We're inching towards tests from which we can think about being able to learn general things, which is great progress. Using an impulse response device is a strong step towards consistency. But - sorry - we're not there yet. Too many uncontrolled variables - two different makes of slide, with potentially differing gauges and compositions of inner slide metal, lengths of inner slide, lengths of stockings, stocking-outer tolerances, end crook geometries - to pick the first few items that come to mind. Does the leadpipe sit identically in them? Yes, these are nit-picky points, but this is a highly nit-picky problem if it is to be approached in a general fashion, which is why there is very little concrete understanding out there on broad questions like "What does changing from x to y metal for the outer slide do to the tone?".

Steve, could you clarify something for me that I can't make out from your first post? I think that the graphs are FFTs of the response to a single input frequency, but I'm not sure. The other possibility is that they are a response to a frequency sweep, but I think this isn't what you mean. Could you clear that one up for me? In the below comments I'm going to assume that it's the former.

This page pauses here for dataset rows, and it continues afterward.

(* ===== verification/Mass.v ===== *)
(** * Transaction mass (consensus/core/src/mass/mod.rs)

    The resources a transaction is charged for: compute and transient mass from its
    own bytes and commitments, and the storage mass of KIP-0009 from the amounts it
    spends and creates.  A sum of [u64] values overflows exactly when its total does,
    so it is computed exactly and checked once. *)

From S2P Require Import Prelude Bytes Transaction Bundle.

Abbreviation SHIELDED_MASS_PER_ACTION := (1000)%Z (only parsing).
Abbreviation TRANSIENT_BYTE_TO_MASS_FACTOR := (4)%Z (only parsing).
Abbreviation GRAMS_PER_COMPUTE_BUDGET_UNIT := (100)%Z (only parsing).
Abbreviation GRAMS_PER_SIGOP_COUNT_UNIT := (1000)%Z (only parsing).
Abbreviation HASH_SIZE := (32)%Z (only parsing).
Abbreviation SUBNETWORK_ID_SIZE := (20)%Z (only parsing).

(** [Iterator::sum::<u64>] and chains of [+=]. *)
Definition sum_p {E} (l : list Z) : res E Z := if sumZ l <? 2 ^ 64 then Ok (sumZ l) else Panic.

Definition version_expects_compute_budget_field (v : Z) : bool := 1 <=? v.

(** ** Estimated sizes; those of one input or output fit in a [u64]. *)

Definition outpoint_estimated_serialized_size : Z := HASH_SIZE + 4.

Definition transaction_input_estimated_serialized_size (input : TransactionInput) (version : Z) : Z :=
  outpoint_estimated_serialized_size + 8 + Z.of_nat (length (signature_script input)) + 8 + (if 1 <=? version then 2 else 0).

Definition transaction_output_estimated_serialized_size (o : TransactionOutput) : Z :=
  8 + 2 + 8 + Z.of_nat (length (spk_script (out_spk o))) +
  match out_covenant o with Some _ => 2 + HASH_SIZE | None => 0 end.

Definition transaction_estimated_serialized_size {E} (t : Transaction) : res E Z :=
  inputs_size ← sum_p ((λ i, transaction_input_estimated_serialized_size i (version t)) <$> inputs t);
  outputs_size ← sum_p (transaction_output_estimated_serialized_size <$> outputs t);
  sum_p [2; 8; inputs_size; 8; outputs_size; 8; SUBNETWORK_ID_SIZE; 8; HASH_SIZE; 8; Z.of_nat (length (payload t))].

(** ** Storage units *)

Abbreviation UTXO_CONST_STORAGE := (63)%Z (only parsing).
Abbreviation UTXO_UNIT_SIZE := (100)%Z (only parsing).

Definition utxo_plurality (spk : ScriptPublicKey) (has_covenant_id : bool) : Z :=
  div_ceil64 (UTXO_CONST_STORAGE + Z.of_nat (length (spk_script spk)) + (if has_covenant_id then HASH_SIZE else 0)) UTXO_UNIT_SIZE.

Record UtxoCell := mkCell { plurality : Z; cell_amount : Z }.

Definition is_some {A} (o : option A) : bool := match o with Some _ => true | None => false end.

Definition cell_of_entry (e : UtxoEntry) : UtxoCell :=
  mkCell (utxo_plurality (entry_spk e) (is_some (entry_covenant_id e))) (amount e).
Definition cell_of_output (o : TransactionOutput) : UtxoCell :=
  mkCell (utxo_plurality (out_spk o) (is_some (out_covenant o))) (out_value o).

(** ** Storage mass.  [Err tt] is the [None] of the source. *)

Definition checked_mul (w a b : Z) : option Z := if a * b <? 2 ^ w then Some (a * b) else None.
(** Division panics on zero. *)
Definition div_p {E} (a b : Z) : res E Z := if b =? 0 then Panic else Ok (a / b).

(** The fold over the outputs: their pluralities and their harmonic part. *)
Fixpoint harmonic_outputs (storm_param : Z) (outs : list UtxoCell) (acc_plurality acc_harm : Z) : res () (Z * Z) :=
  match outs with
  | [] => Ok (acc_plurality, acc_harm)
  | cell :: outs =>
      p ← add_p 64 acc_plurality (plurality cell);
      c ← ok_or tt (checked_mul 64 storm_param (plurality cell));
      c ← ok_or tt (checked_mul 64 c (plurality cell));
      q ← div_p c (cell_amount cell);
      h ← ok_or tt (checked_add 64 acc_harm q);
      harmonic_outputs storm_param outs p h
  end.

(** The contributions of the inputs on the relaxed path. *)
Fixpoint harmonic_inputs (storm_param : Z) (ins : list UtxoCell) (total : Z) : res () Z :=
  match ins with
  | [] => Ok total
  | cell :: ins =>
      c ← mul_p 64 storm_param (plurality cell);
      c ← mul_p 64 c (plurality cell);
      q ← div_p c (cell_amount cell);
      harmonic_inputs storm_param ins (sat_add64 total q)
  end.

Definition relaxed_formula_path (ins : list UtxoCell) (outs_plurality : Z) : res () bool :=
  if outs_plurality =? 1 then Ok true
  else if (2 <? length ins)%nat then Ok false
  else
    ins_plurality ← sum_p (plurality <$> ins);
    Ok ((ins_plurality =? 1) || ((outs_plurality =? 2) && (ins_plurality =? 2))).

Definition calc_storage_mass (is_coinbase : bool) (ins outs : list UtxoCell) (storm_param : Z) : res () Z :=
  if is_coinbase then Ok 0
  else
    '(outs_plurality, harmonic_outs) ← harmonic_outputs storm_param outs 0 0;
    if (length ins =? 0)%nat then Ok harmonic_outs
    else
      relaxed ← relaxed_formula_path ins outs_plurality;
      if (relaxed : bool) then
        harmonic_ins ← harmonic_inputs storm_param ins 0;
        Ok (sat_sub64 harmonic_outs harmonic_ins)
      else
        ins_plurality ← sum_p (plurality <$> ins);
        sum_ins ← sum_p (cell_amount <$> ins);
        mean ← div_p sum_ins ins_plurality;
        let mean_ins := Z.max mean 1 in
        c ← div_p storm_param mean_ins;
        Ok (sat_sub64 harmonic_outs (sat_mul64 ins_plurality c)).

(** ** The calculator *)

Record NonContextualMasses := mkMasses { compute_mass : Z; transient_mass : Z }.

Record MassCalculator := mkCalculator {
  mass_per_tx_byte : Z;
  mass_per_script_pub_key_byte : Z;
  storage_mass_parameter : Z;
}.

(** The commitment of every input, which its transaction's version expects. *)
Definition commitments {E} (get : ComputeCommit → option Z) (t : Transaction) : res E Z :=
  l ← mapM (λ i, unwrap (get (compute_commit i))) (inputs t);
  sum_p l.

Definition calc_script_mass {E} (t : Transaction) : res E Z :=
  if version_expects_compute_budget_field (version t) then
    n ← commitments compute_budget t;
    mul_p 64 GRAMS_PER_COMPUTE_BUDGET_UNIT n
  else
    n ← commitments sig_op_count t;
    mul_p 64 n GRAMS_PER_SIGOP_COUNT_UNIT.

Definition calc_non_contextual_masses {E} (m : MassCalculator) (t : Transaction) : res E NonContextualMasses :=
  if is_coinbase t then Ok (mkMasses 0 0)
  else
    size ← transaction_estimated_serialized_size t;
    compute_mass_for_size ← mul_p 64 size (mass_per_tx_byte m);
    total_spk_size ← sum_p ((λ o, 2 + Z.of_nat (length (spk_script (out_spk o)))) <$> outputs t);
    total_spk_mass ← mul_p 64 total_spk_size (mass_per_script_pub_key_byte m);
    script_mass ← calc_script_mass t;
    base_compute_mass ← sum_p [compute_mass_for_size; total_spk_mass; script_mass];
    let compute_mass :=
      if is_shielded t then
        let actions := default 0 (action_count_from_bytes (payload t)) in
        sat_add64 base_compute_mass (sat_mul64 actions SHIELDED_MASS_PER_ACTION)
      else base_compute_mass in
    transient_mass ← mul_p 64 size TRANSIENT_BYTE_TO_MASS_FACTOR;
    Ok (mkMasses compute_mass transient_mass).

Definition calc_contextual_masses (m : MassCalculator) (p : PopulatedTransaction) : res () Z :=
  calc_storage_mass (is_coinbase (ptx p)) (cell_of_entry <$> entries p) (cell_of_output <$> outputs (ptx p))
    (storage_mass_parameter m).

(** ** Storage mass returns

    On cells with positive amounts, of a plurality [b] at most that the storage
    parameter leaves room for, no operation of [calc_storage_mass] panics. *)

Definition cell_ok (b : Z) (c : UtxoCell) : Prop := 1 ≤ plurality c ≤ b ∧ 0 < cell_amount c.

Lemma harmonic_outputs_no_panic C b outs ap ah :
  0 ≤ C → Forall (cell_ok b) outs → 0 ≤ ap → ap + Z.of_nat (length outs) * b < 2 ^ 64 →
  match harmonic_outputs C outs ap ah with
  | Ok (p, _) => p = ap + sumZ (plurality <$> outs)
  | Err _ => True
  | Panic => False
  end.
Proof.
  intros HC Hf. revert ap ah. induction Hf as [|c outs [Hp Ha] Hf IH]; intros ap ah Hap Hsum; cbn [harmonic_outputs].
  { rewrite fmap_nil. unfold sumZ. simpl. lia. }
  rewrite fmap_cons, sumZ_cons. cbn [length] in Hsum.
  rewrite (proj2 (add_p_Ok 64 ap (plurality c) _)) by (split; [done|nia]). cbn [mbind res_mbind].
  unfold ok_or, checked_mul. destruct (_ <? 2 ^ 64); [|done]. cbn [mbind res_mbind]. destruct (_ <? 2 ^ 64); [|done]. cbn [mbind res_mbind].
  unfold div_p. rewrite (proj2 (Z.eqb_neq _ _)) by lia. cbn [mbind res_mbind].
  destruct (checked_add 64 ah _) as [h|]; [|done]. cbn [mbind res_mbind].
  specialize (IH (ap + plurality c) h ltac:(lia) ltac:(nia)).
  destruct (harmonic_outputs C outs _ _) as [[q ?]| |]; [|done..]. lia.
Qed.

Lemma harmonic_inputs_no_panic C b ins total :
  0 ≤ C → C * b * b < 2 ^ 64 → Forall (cell_ok b) ins → ∃ h, harmonic_inputs C ins total = Ok h.
Proof.
  intros HC Hb Hf. revert total. induction Hf as [|c ins [Hp Ha] Hf IH]; intros total; cbn [harmonic_inputs]; [by eexists|].
  assert (C * plurality c ≤ C * b) by (apply Z.mul_le_mono_nonneg_l; lia).
  assert (C * plurality c * plurality c ≤ C * b * b).
  { apply Z.mul_le_mono_nonneg; [|lia|lia|lia]. apply Z.mul_nonneg_nonneg; lia. }
  assert (C * plurality c ≤ C * plurality c * plurality c) by nia.
  rewrite (proj2 (mul_p_Ok 64 C (plurality c) _)) by (split; [done|lia]). cbn [mbind res_mbind].
  rewrite (proj2 (mul_p_Ok 64 _ (plurality c) _)) by (split; [done|lia]). cbn [mbind res_mbind].
  unfold div_p. rewrite (proj2 (Z.eqb_neq _ _)) by lia. cbn [mbind res_mbind]. apply IH.
Qed.

Lemma calc_storage_mass_no_panic cb C b ins outs :
  0 ≤ C → C * b * b < 2 ^ 64 → Forall (cell_ok b) ins → Forall (cell_ok b) outs →
  Z.of_nat (length ins) * b < 2 ^ 64 → Z.of_nat (length outs) * b < 2 ^ 64 → sumZ (cell_amount <$> ins) < 2 ^ 64 →
  calc_storage_mass cb ins outs C ≠ Panic.
Proof.
  intros HC Hb Hi Ho Hni Hno Hsum. unfold calc_storage_mass. destruct cb; [done|].
  pose proof (harmonic_outputs_no_panic C b outs 0 0 HC Ho ltac:(lia) ltac:(lia)) as Hh.
  destruct (harmonic_outputs C outs 0 0) as [[p h]| |]; cbn [mbind res_mbind]; [|done|done].
  destruct (Nat.eqb_spec (length ins) 0) as [|Hne]; [done|].
  assert (1 ≤ sumZ (plurality <$> ins) ≤ Z.of_nat (length ins) * b) as Hp.
  { split.
    - destruct ins as [|c ins]; [done|]. apply Forall_cons in Hi as [[Hc _] Hi]. rewrite fmap_cons, sumZ_cons.
      assert (0 ≤ sumZ (plurality <$> ins)); [|lia]. apply sumZ_nonneg, Forall_fmap. eapply Forall_impl; [exact Hi|].
      intros c' [? _]. simpl. lia.
    - rewrite <- (length_fmap plurality ins). apply sumZ_bound, Forall_fmap. eapply Forall_impl; [exact Hi|]. intros c [? _]. simpl. lia. }
  assert (sum_p (E := ()) (plurality <$> ins) = Ok (sumZ (plurality <$> ins))) as Hps.
  { unfold sum_p. by rewrite (proj2 (Z.ltb_lt _ _)) by lia. }
  apply bind_no_panic.
  { unfold relaxed_formula_path. destruct (_ =? 1); [done|]. destruct (_ <? _)%nat; [done|]. by rewrite Hps. }
  intros [] _.
  - destruct (harmonic_inputs_no_panic C b ins 0 HC Hb Hi) as [hi ->]. done.
  - rewrite Hps. cbn [mbind res_mbind]. unfold sum_p. rewrite (proj2 (Z.ltb_lt _ _)) by done. cbn [mbind res_mbind].
    unfold div_p. rewrite (proj2 (Z.eqb_neq _ _)) by lia. cbn [mbind res_mbind]. by rewrite (proj2 (Z.eqb_neq _ _)) by lia.
Qed.

Lemma plurality_bound spk has b :
  Z.of_nat (length (spk_script spk)) ≤ b → 1 ≤ utxo_plurality spk has ≤ div_ceil64 (UTXO_CONST_STORAGE + b + HASH_SIZE) UTXO_UNIT_SIZE.
Proof.
  intros Hb. unfold utxo_plurality, div_ceil64. set (x := UTXO_CONST_STORAGE + _ + _). set (y := UTXO_CONST_STORAGE + b + HASH_SIZE).
  assert (63 ≤ x ≤ y) as Hxy by (unfold x, y; destruct has; lia). clearbody x y.
  pose proof (Z.div_mod x 100 ltac:(lia)). pose proof (Z.div_mod y 100 ltac:(lia)).
  pose proof (Z.mod_pos_bound x 100 ltac:(lia)). pose proof (Z.mod_pos_bound y 100 ltac:(lia)).
  destruct (Z.ltb_spec 0 (x mod 100)), (Z.ltb_spec 0 (y mod 100)); lia.
Qed.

Stepping away from the general, right away Steve gets valuable insights into his personal collection and how to play them. Swapping out such-and-such an individual slide broadens the response peaks - at least for the single frequency tested. One gains new appreciation of the subtleties of the instrument in question. How would you characterise the change in feel on the note in question between these two instances of these set-ups?

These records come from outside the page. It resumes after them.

(** C37. Script numbers are a bijection: every integer of magnitude below 2^63 is
    encoded, in at most eight bytes, and decodes to itself whether or not minimal
    encodings are enforced; every byte string that the enforcing decoder accepts is
    the encoding of what it decodes to; and the only 64-bit value with no encoding,
    the least one, is refused with an error. *)
Theorem script_num_roundtrip :
  (∀ x, Z.abs x < 2 ^ 63 → ∃ b, serialize_num64 x = Ok b ∧ (length b ≤ 8)%nat ∧
     ∀ enforce_minimal, deserialize_num64 b enforce_minimal = Ok x) ∧
  (∀ v x, is_bytes v → deserialize_num64 v true = Ok x → serialize_num64 x = Ok v ∧ Z.abs x < 2 ^ 63) ∧
  serialize_num64 (- 2 ^ 63) = Err (NumberTooLong (- 2 ^ 63) 8).
Proof.
  split_and!; [|split|by vm_compute].
  - intros x Hx. destruct (serialize_sized_Ok 8 x) as (b & Hs & _ & Hl & Hd); [lia|done|]. eauto.
  - by apply (deserialize_sized_canonical 8); [lia|..].
  - by apply (deserialize_sized_bound 8 v true); [lia|..].
Qed.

There's some low-hanging fruit that could be collected with follow-up questions: What happens with other frequencies? What happens in other slide positions? What happens when the input frequency doesn't match the slide position? Do all badly-matched slide-position-to-input-frequency combos have the same output? Does the Shires slide go on the Bach inners and vice versa - what does doing this do to the responses? If the bell section had a valve, we could wonder how things changed with it engaged. We can learn a lot about the actual instrument components being tested relative to each other. To learn general lessons we need to make distributions of properties within single allegedly-identical set-ups, an expensive and arduous process, and not one that I think we're going to be able to produce here, unless Steve's pockets and patience are both astonishingly deep. But the specific lessons are well worth taking, and show us a profitable way to think about new specific comparisons that we run across.

Keep it up, Steve; you're coming towards interesting territory. This thread has been much better so far. To talk scientifically we must be able to speak bluntly and without emotion.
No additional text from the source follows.